(** * Cinema 4D MCP bridge: a shallow embedding of its transport and session code

    The development follows the three Python sources of the repository:

    - [c4d_plugin.py]: the socket server living inside the host application
      ([Cinema4DMCPServer._handle_client], [execute_command], [ping],
      [create_object]);
    - [cinema4d_mcp/server.py]: the client side connection object
      ([Cinema4DConnection.connect], [disconnect], [receive_full_response],
      [send_command]) and the cached accessor [get_cinema4d_connection];
    - [cinema4d_mcp/chat_manager.py]: the conversation store ([ChatMessage],
      [ChatManager]).

    Sockets, the clock and the host application are the environment: every
    blocking call consumes the next answer of a script, and the functions
    below are ordinary total functions of that script.  The calls into the
    Python library ([bytes.decode], [json.loads], [json.dumps], ...) and into
    the SDK of the host are the fields of two classes, [Python] and [Host]:
    the properties hold for every instance, and the instances [RefCodec] and
    [RefHost] run the functions on concrete byte strings. *)

From Stdlib Require Import String Ascii ZArith Lia Bool DecimalString List.
From Stdlib.Strings Require Import Byte.
Import ListNotations.

Open Scope string_scope.
Open Scope list_scope.

(** String concatenation, as Python's [+] on [str] and its f-strings. *)
Infix "+++" := String.append (right associativity, at level 60).

Set Warnings "-register-all".

(** ** Python values that cross the wire *)

Module Json.

(** What [json.loads] can return.  Floats are kept as the literal that
    denoted them; no arithmetic is ever done on them here. *)
Inductive value : Type :=
| JNull
| JBool (b : bool)
| JInt (n : Z)
| JFloat (lexeme : string)
| JStr (s : string)
| JList (items : list value)
| JDict (members : list (string * value)).

(** A Python [dict] with string keys, in insertion order. *)
Definition dict : Type := list (string * value).

Fixpoint get (key : string) (d : dict) : option value :=
  match d with
  | [] => None
  | (k, v) :: rest => if String.eqb k key then Some v else get key rest
  end.

(** [d[key] = v]: an existing key keeps its position. *)
Fixpoint set (key : string) (v : value) (d : dict) : dict :=
  match d with
  | [] => [(key, v)]
  | (k, w) :: rest =>
      if String.eqb k key then (k, v) :: rest else (k, w) :: set key v rest
  end.

Definition keys (d : dict) : list string := map fst d.

(** [d.get(key, default)] *)
Definition get_default (key : string) (default : value) (d : dict) : value :=
  match get key d with
  | Some v => v
  | None => default
  end.

Definition decimal (n : Z) : string := NilZero.string_of_int (Z.to_int n).

(** The name Python gives to the type of a value, as it appears in the
    messages of [AttributeError] and [TypeError]. *)
Definition type_name (v : value) : string :=
  match v with
  | JNull => "NoneType"
  | JBool _ => "bool"
  | JInt _ => "int"
  | JFloat _ => "float"
  | JStr _ => "str"
  | JList _ => "list"
  | JDict _ => "dict"
  end.

End Json.

(** ** Exceptions *)

(** The exception classes the three sources tell apart in their [except]
    clauses.  Everything is a subclass of [Exception]; [PlainException]
    stands for [Exception] itself and for the classes no clause names. *)
Inductive exn_class : Type :=
| SocketTimeout
| ConnectionError
| JSONDecodeError
| UnicodeDecodeError
| AttributeError
| TypeError
| KeyError
| PlainException.

Record exn : Type := Exn { exn_cls : exn_class; exn_text : string }.

(** [str(e)] *)
Definition str_of_exn (e : exn) : string := exn_text e.

Inductive pyres (A : Type) : Type :=
| Ok (a : A)
| Raise (e : exn).

Arguments Ok {A} a.
Arguments Raise {A} e.

(** Python's [l[start:]] for any integer [start]. *)
Definition py_slice_from {A : Type} (start : Z) (l : list A) : list A :=
  let len := Z.of_nat (length l) in
  let i := if (start <? 0)%Z then Z.max 0 (start + len) else Z.min start len in
  skipn (Z.to_nat i) l.

(** The last [n] elements of a list (all of it when it is shorter). *)
Definition lastn {A : Type} (n : nat) (l : list A) : list A :=
  skipn (length l - n) l.

(** Python's [bytes]. *)
Abbreviation bytes := (list byte).

(** ** chat_manager.py *)

Module Chat.
Import Json.

(** [class ChatMessage].  The role is one of 'user', 'assistant', 'system'
    by convention only. *)
Record ChatMessage : Type := mkChatMessage {
  role : string;
  content : string;
  timestamp : string;
  metadata : dict
}.

(** [x or default] for an optional string: [None] and the empty string are
    falsy. *)
Definition str_or (x : option string) (default : string) : string :=
  match x with
  | Some EmptyString | None => default
  | Some s => s
  end.

(** [x or {}] for an optional dictionary. *)
Definition dict_or_empty (x : option dict) : dict :=
  match x with
  | Some d => d
  | None => []
  end.

(** [ChatMessage.__init__]; [now] is what [datetime.now().isoformat()]
    returns when it is asked. *)
Definition ChatMessage_init (now : string) (role content : string)
    (timestamp : option string) (metadata : option dict) : ChatMessage :=
  {| role := role;
     content := content;
     timestamp := str_or timestamp now;
     metadata := dict_or_empty metadata |}.

(** [ChatMessage.to_dict] *)
Definition to_dict (m : ChatMessage) : dict :=
  [("role", JStr (role m)); ("content", JStr (content m));
   ("timestamp", JStr (timestamp m)); ("metadata", JDict (metadata m))].

(** A message as it stands in an exported file: any key may be absent. *)
Record message_doc : Type := mkMessageDoc {
  d_role : option string;
  d_content : option string;
  d_timestamp : option string;
  d_metadata : option dict
}.

(** [ChatMessage.from_dict]: [data["role"]] and [data["content"]] raise
    [KeyError] when the key is absent, the other two use [data.get]. *)
Definition from_dict (now : string) (data : message_doc) : pyres ChatMessage :=
  match d_role data with
  | None => Raise (Exn KeyError "'role'")
  | Some r =>
      match d_content data with
      | None => Raise (Exn KeyError "'content'")
      | Some c =>
          Ok (ChatMessage_init now r c (d_timestamp data)
                (Some (dict_or_empty (d_metadata data))))
      end
  end.

(** [class ChatManager] *)
Record ChatManager : Type := mkChatManager {
  history : list ChatMessage;
  max_history : Z;
  context_data : dict;
  session_id : string
}.

(** [ChatManager.__init__]; [stamp] is [datetime.now().strftime(...)]. *)
Definition ChatManager_init (stamp : string) (max_history : Z) : ChatManager :=
  {| history := [];
     max_history := max_history;
     context_data := [];
     session_id := stamp |}.

Definition with_history (cm : ChatManager) (h : list ChatMessage) : ChatManager :=
  {| history := h;
     max_history := max_history cm;
     context_data := context_data cm;
     session_id := session_id cm |}.

Definition with_context (cm : ChatManager) (c : dict) : ChatManager :=
  {| history := history cm;
     max_history := max_history cm;
     context_data := c;
     session_id := session_id cm |}.

Definition with_session (cm : ChatManager) (s : string) : ChatManager :=
  {| history := history cm;
     max_history := max_history cm;
     context_data := context_data cm;
     session_id := s |}.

§ **Directions**
Looking at the material above, state the number of lines holding the word "loads", and only that number.

§ **Written answer**
2